One of these tennis athletes is 12-year old, Grace, who has grown up with St. Vincent's. A graduate of our Nursery School, Grace and her family continue to receive support from St. Vincent's as part of our community outreach program. Grace lives with her mother and sister who was permanently injured several years ago in a train accident that took her left leg. With extremely limited access to resources for children with disabilities available in Kibera, Grace's mother struggles to care for her girls while simultaneously earning enough money to attend to the girls' basic needs. St. Vincent's support enables Grace to attend school and to participate in the tennis team, despite her mother's inability to pay fees.
Upon being introduced to tennis, Grace quickly developed a love for the game. She joined the tennis program from the outset and has been an active member of her team for the past six years, during which she has honed her skills in the game. In December, Grace was invited to join the team at a tournament in Mombasa, 480 km from Kibera. With St. Vincent's support, Grace was able to participate in the tournament. Toting a trophy in her hands, Grace proudly returned to St. Vincentt's following the tournament to report on her adventure and of course, to show off her trophy!
The following was written by Maureen, one of the children that St. Vincent's has supported for the past 7 years through its rescue center and community outreach programs. She wrote this in response to the question, 'Why is St. Vincent's important to you?'
I am Maureen. I came to [St. Vincent's] rescue center in 2006. I stayed for some time and my mother was called to come and pick me. I went with her. I stayed without going to school, but by bad or good luck, she passed away and St. Vincent's came to my rescue and I am really happy.
I am in Ahero Girls High School and I am going to my final year and I am really happy for the opportunity I have got from St. Vincent's. In school, I like Home Science because there is a lot of art in it. I want to study and go to the University to study law and be a lawyer by profession to help in constructing another rescue center to help children who are mistreated by their parents and relatives, and also [to help] orphans. I think this will be a good idea.

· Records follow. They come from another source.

Lemma stale_never_settled (inputs : list input) (rid : nat) (st : state) :
  modal_inv st -> stale rid st -> ~ In rid (settled (snd (run st inputs))).
Proof.
  revert st. induction inputs as [|i rest IH]; intros st Hinv Hst.
  - intros [].
  - rewrite run_cons. cbn [snd]. rewrite settled_app. intros Hin.
    destruct (stale_step rid st i Hinv Hst) as [Hst' Hno].
    apply in_app_or in Hin. destruct Hin as [Hin|Hin]; [exact (Hno Hin)|].
    exact (IH _ (modal_inv_step _ i Hinv) Hst' Hin).
Qed.

Lemma outstanding_at_most_one (st : state) :
  modal_inv st -> length (outstanding st) <= 1.
Proof.
  intros [Heq _]. unfold outstanding. rewrite <- Heq.
  destruct (modalOk_onclick st) as [[a k]|]; [|apply le_0_n].
  rewrite Nat.eqb_refl. apply le_n.
Qed.

(** C5: in every state the page can reach, at most one confirmation
    request is wired to the modal buttons.  [showModal] always wires a
    fresh request to both buttons, replacing whatever was wired; and once
    a step has replaced a wired request by another, the replaced request
    is never settled again: it can neither resolve (and so drive a
    mutation) nor reject, whatever happens afterwards. *)
Theorem new_request_supersedes_stale
    (inputs more : list input) (i : input) (rid : nat) (k0 : modal_kont)
    (r : outcome confirmation) :
  let st := fst (run loaded inputs) in
  let st' := fst (step st i) in
  modalOk_onclick st = Some (rid, k0) ->
  (exists rid' k', modalOk_onclick st' = Some (rid', k') /\ rid' <> rid) ->
  length (outstanding st) <= 1
  /\ length (outstanding st') <= 1
  /\ (forall title foot withNote k,
        let st2 := fst (exec (showModal title foot withNote k) st) in
        modalOk_onclick st2 = Some (next_id st, k)
        /\ modalCancel_onclick st2 = Some (next_id st, k)
        /\ next_id st <> rid)
  /\ ~ In (OSettled rid r) (snd (run st' more)).
Proof.
  intros st st' Hw (rid' & k' & Hw' & Hne).
  assert (Hinv : modal_inv st) by (apply modal_inv_run, modal_inv_loaded).
  assert (Hinv' : modal_inv st') by (apply modal_inv_step, Hinv).
  assert (Hlt : rid < next_id st) by (apply (proj2 Hinv _ _ Hw)).
  split; [apply outstanding_at_most_one, Hinv|].
  split; [apply outstanding_at_most_one, Hinv'|].
  split.
  - intros title foot withNote k st2. subst st2. rewrite exec_showModal.
    cbn [fst]. repeat split. lia.
  - intros Hin. apply In_settled in Hin.
    apply (stale_never_settled more rid st' Hinv'); [|exact Hin].
    split.
    + destruct (step_changes_modal st i) as [Hn _]. fold st' in Hn. lia.
    + intros k E. rewrite Hw' in E. injection E as E _. exact (Hne E).
Qed.

Lemma new_request_supersedes_stale_witness :
  modalOk_onclick confirming_create = Some (2, MSelect (js "Dentist") a_selection)
  /\ modalOk_onclick
       (fst (step confirming_create
                  (CalendarEventClick alice_event (Some (js "delete")) None)))
     = Some (3, MDelete alice_event)
  /\ ~ In (OSettled 2 (Ok (Confirmation (js "1234") [])))
          (snd (run (fst (step confirming_create
                               (CalendarEventClick alice_event (Some (js "delete")) None)))
                    [ModalType PassField (js "1234"); ModalOkClick; ModalCancelClick])).
Proof.
  assert (Hw : modalOk_onclick confirming_create
               = Some (2, MSelect (js "Dentist") a_selection)) by reflexivity.
  assert (Hw' : modalOk_onclick
                  (fst (step confirming_create
                             (CalendarEventClick alice_event (Some (js "delete")) None)))
                = Some (3, MDelete alice_event)) by reflexivity.
  split; [exact Hw|]. split; [exact Hw'|].
  refine (proj2 (proj2 (proj2
    (new_request_supersedes_stale
       [Reply 0 users_reply; LoginClick (js "alice") (js "1234");
        Reply 1 login_reply; CalendarSelect a_selection (Some (js "Dentist"))]
       [ModalType PassField (js "1234"); ModalOkClick; ModalCancelClick]
       (CalendarEventClick alice_event (Some (js "delete")) None)
       2 (MSelect (js "Dentist") a_selection)
       (Ok (Confirmation (js "1234") []))
       Hw _)))).
  exists 3, (MDelete alice_event). split; [exact Hw' | discriminate].
Defined.

(** After the replacement, pressing OK settles the delete request only. *)
Example superseded_create_is_not_sent :
  settled (snd (run confirming_create
                    [CalendarEventClick alice_event (Some (js "delete")) None;
                     ModalType PassField (js "1234");
                     ModalOkClick; ModalOkClick; ModalCancelClick]))
  = [3].
Proof. vm_compute. reflexivity. Qed.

And in my life I would like to visit countries like Germany, South America, Jamaica, Spain and Netherlands. I hope my dream will come true.
Thank you to those contributing money for my school fees and for any other support to all my brothers and sisters in the rescue center.
St. Vincent's supports 20+ children and youth through its rescue center in Kibera. Your support has helped us to provide shelter, food, education and health care to children that have experienced abuse and neglect, and those orphaned as a result of AIDS. Many thanks for your continued support!